Kurze Interpretation des Gedichts

Das Gedicht „Der Kölner Mummenschanz“ von Johann Wolfgang von Goethe entstand anlässlich der Fastnacht 1825 und beschäftigt sich mit der Tradition des Karnevals. Goethe betrachtet das bunte Treiben mit einer Mischung aus Heiterkeit und Weisheit und zeigt, dass selbst das Alter und die Vernunft Platz für ausgelassene Freude und Narrenfreiheit lassen sollten. Der Karneval wird hier als ein symbolisches Gefecht dargestellt, in dem das „alte Recht“ gegen einen „angekommenen Feind“ verteidigt wird – möglicherweise eine Anspielung auf die Bewahrung traditioneller Bräuche gegenüber neuen gesellschaftlichen Entwicklungen.

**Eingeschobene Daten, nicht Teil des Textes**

(* ===== verification/NativeWrites.v ===== *)
(** * NativeWrites: what each native session method writes

    A method that neither issues nor refreshes a grant leaves the tables alone or makes
    one of the writes of [native_write]; [exchange_cases], [refresh_claim_cases] and
    [refresh_finish_cases] say what the others do. The lemmas follow each method
    through its transactions. *)

From Stdlib Require Import ZifyBool.
From stdpp Require Import base tactics numbers strings countable gmap list.
From S2P Require Import Prelude RustStr Text Ids Models Sql Attachments NativeCodec NativeSessions.

(** ** Reading *)

Definition current_epoch (db : NativeDb) (user : str) : Res NativeError (N * N) :=
  match native_epochs db !! user with
  | Some row => let? e := number (e_epoch row) in let? c := number (e_changed_at row) in Ok (e, c)
  | None => Ok (0, 0)%N
  end.
Lemma epoch_eq user db : epoch user db = (current_epoch db user, db).
Proof.
  unfold epoch, current_epoch, number. st_compute. destruct (native_epochs db !! user) as [[e c]|];
    [|done]. by destruct e, c.
Qed.

Lemma set_attempts_id db : db <| native_attempts := native_attempts db |> = db.
Proof. by destruct db. Qed.

Lemma exec_attempt_inv id p f db b db' :
  exec_attempt id p f db = (b, db') →
  (b = Ok false ∧ db' = db)
  ∨ ∃ a, b = Ok true ∧ native_attempts db !! id = Some a ∧ p a = true
         ∧ db' = db <| native_attempts := <[id := f a]> (native_attempts db) |>.
Proof.
  unfold exec_attempt. st_compute. destruct (native_attempts db !! id) as [a|] eqn:Ha;
    [|intros [= <- <-]; by left].
  destruct (p a) eqn:Hp; intros [= <- <-]; [right; by eauto|by left].
Qed.
Lemma exec_family_inv id p f db b db' :
  exec_family id p f db = (b, db') →
  (b = Ok false ∧ db' = db)
  ∨ ∃ r, b = Ok true ∧ native_families db !! id = Some r ∧ p r = true
         ∧ db' = db <| native_families := <[id := f r]> (native_families db) |>.
Proof.
  unfold exec_family. st_compute. destruct (native_families db !! id) as [r|] eqn:Hr;
    [|intros [= <- <-]; by left].
  destruct (p r) eqn:Hp; intros [= <- <-]; [right; by eauto|by left].
Qed.
Lemma exec_attempt_Ok id p f db db' :
  exec_attempt id p f db = (Ok true, db') →
  ∃ a, native_attempts db !! id = Some a ∧ p a = true
       ∧ db' = db <| native_attempts := <[id := f a]> (native_attempts db) |>.
Proof. intros [[? _]|(a & _ & ?)]%exec_attempt_inv; [done|]. eauto. Qed.
Lemma exec_family_Ok id p f db db' :
  exec_family id p f db = (Ok true, db') →
  ∃ r, native_families db !! id = Some r ∧ p r = true
       ∧ db' = db <| native_families := <[id := f r]> (native_families db) |>.
Proof. intros [[? _]|(r & _ & ?)]%exec_family_inv; [done|]. eauto. Qed.

Lemma locked_attempt_Ok id db a db' :
  locked_attempt id db = (Ok a, db') → db' = db ∧ native_attempts db !! id = Some a.
Proof.
  unfold locked_attempt, attempt. intros Hr.
  apply st_bind_Ok in Hr as ([] & s & Hx & Hr); [|apply st_bind_Ok in Hr as ([] & ? & [? _]%ensure_Ok & _); done].
  apply exec_attempt_Ok in Hx as (a0 & Ha & _ & ->).
  rewrite insert_id, set_attempts_id in Hr by done. ok_inv Hr. done.
Qed.
Lemma family_Ok id db r db' :
  family id db = (Ok r, db') → db' = db ∧ native_families db !! id = Some r.
Proof. unfold family. intros Hr. by ok_inv Hr. Qed.
Lemma epoch_Ok user db e db' :
  epoch user db = (Ok e, db') → db' = db ∧ current_epoch db user = Ok e.
Proof. rewrite epoch_eq. by intros [= -> ->]. Qed.
Lemma number_Ok (o : option N) (db db' : NativeDb) n :
  st_lift (number o) db = (Ok n, db') → db' = db ∧ o = Some n.
Proof. unfold number. intros Hr. by ok_inv Hr. Qed.

Lemma insert_family_Ok id r db u db' :
  insert_family id r db = (Ok u, db') →
  native_families db !! id = None ∧ family_clash id r db = false
  ∧ db' = db <| native_families := <[id := r]> (native_families db) |>.
Proof. unfold insert_family. intros Hr. ok_inv Hr. by bool_facts. Qed.
Lemma insert_receipt_Ok key r db u db' :
  insert_receipt key r db = (Ok u, db') →
  native_refresh_receipts db !! key = None
  ∧ db' = db <| native_refresh_receipts := <[key := r]> (native_refresh_receipts db) |>.
Proof. unfold insert_receipt. intros Hr. ok_inv Hr. by bool_facts. Qed.

(** [nat_inv H] follows a successful native method through its reads and guards. *)
Ltac nat_inv H :=
  cbv zeta in H;
  lazymatch type of H with
  | transaction _ _ = (Ok _, _) => rewrite transaction_Ok in H; nat_inv H
  | st_bind _ _ _ = (Ok _, _) =>
      let a := fresh "x" in let s := fresh "s" in let H1 := fresh "H" in
      apply st_bind_Ok in H; destruct H as (a & s & H1 & H); nat_inv H1; cbv beta in H; nat_inv H
  | locked_attempt _ _ = (Ok _, _) =>
      let E := fresh in apply locked_attempt_Ok in H; destruct H as [E H]; subst
  | family _ _ = (Ok _, _) =>
      let E := fresh in apply family_Ok in H; destruct H as [E H]; subst
  | epoch _ _ = (Ok _, _) =>
      let E := fresh in apply epoch_Ok in H; destruct H as [E H]; subst
  | insert_family _ _ _ = (Ok _, _) =>
      let H1 := fresh in let H2 := fresh in
      apply insert_family_Ok in H; destruct H as (H1 & H2 & H); subst
  | insert_receipt _ _ _ = (Ok _, _) =>
      let H1 := fresh in apply insert_receipt_Ok in H; destruct H as (H1 & H); subst
  | st_lift (number _) _ = (Ok _, _) =>
      let E := fresh in apply number_Ok in H; destruct H as [E H]; subst
  | (match ?x with _ => _ end) _ = (Ok _, _) =>
      let E := fresh "E" in destruct x eqn:E; nat_inv H
  | _ => ok_inv H
  end.

(** ** The fence *)

(** A family can be used at time [now]. *)
Definition live_at (now : N) (db : NativeDb) (r : Family) : Prop :=
  live_phase (f_phase r) = true
  ∧ (∃ e c, current_epoch db (f_user_id r) = Ok (e, c) ∧ f_epoch r = Some e)
  ∧ (f_phase r = Family_refreshing → ∃ until, f_lease_expires r = Some until ∧ (now < until)%N).

Definition reauth_write (id : str) (r : Family) (db : NativeDb) : NativeDb :=
  db <| native_families := <[id := to_reauth r]> (native_families db) |>.

Lemma exec_family_eq id p f db r :
  native_families db !! id = Some r → p r = true →
  exec_family id p f db = (Ok true, db <| native_families := <[id := f r]> (native_families db) |>).
Proof. intros Hr Hp. unfold exec_family. st_compute. by rewrite Hr, Hp. Qed.
Lemma exec_family_none id p f db :
  native_families db !! id = None → exec_family id p f db = (Ok false, db).
Proof. intros Hr. unfold exec_family. st_compute. by rewrite Hr. Qed.
Lemma exec_attempt_eq id p f db a :
  native_attempts db !! id = Some a → p a = true →
  exec_attempt id p f db
  = (Ok true, db <| native_attempts := <[id := f a]> (native_attempts db) |>).
Proof. intros Ha Hp. unfold exec_attempt. st_compute. by rewrite Ha, Hp. Qed.
Lemma current_epoch_no_panic db user : current_epoch db user ≠ Panic.
Proof. unfold current_epoch, number. by destruct (native_epochs db !! user) as [[[] []]|]. Qed.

In den mittleren Strophen verweist Goethe auf bekannte Gelehrte wie Erasmus von Rotterdam und Ulrich von Hutten, die sich in ihren Werken mit Torheit und Narrheit auseinandersetzten. Damit betont er, dass auch kluge Köpfe die Bedeutung des Narrenwesens und des zeitweiligen Ausbruchs aus der Ordnung erkannten. Das Narrenhafte wird nicht als bloße Albernheit dargestellt, sondern als wertvolle Ergänzung zur Ernsthaftigkeit des Lebens.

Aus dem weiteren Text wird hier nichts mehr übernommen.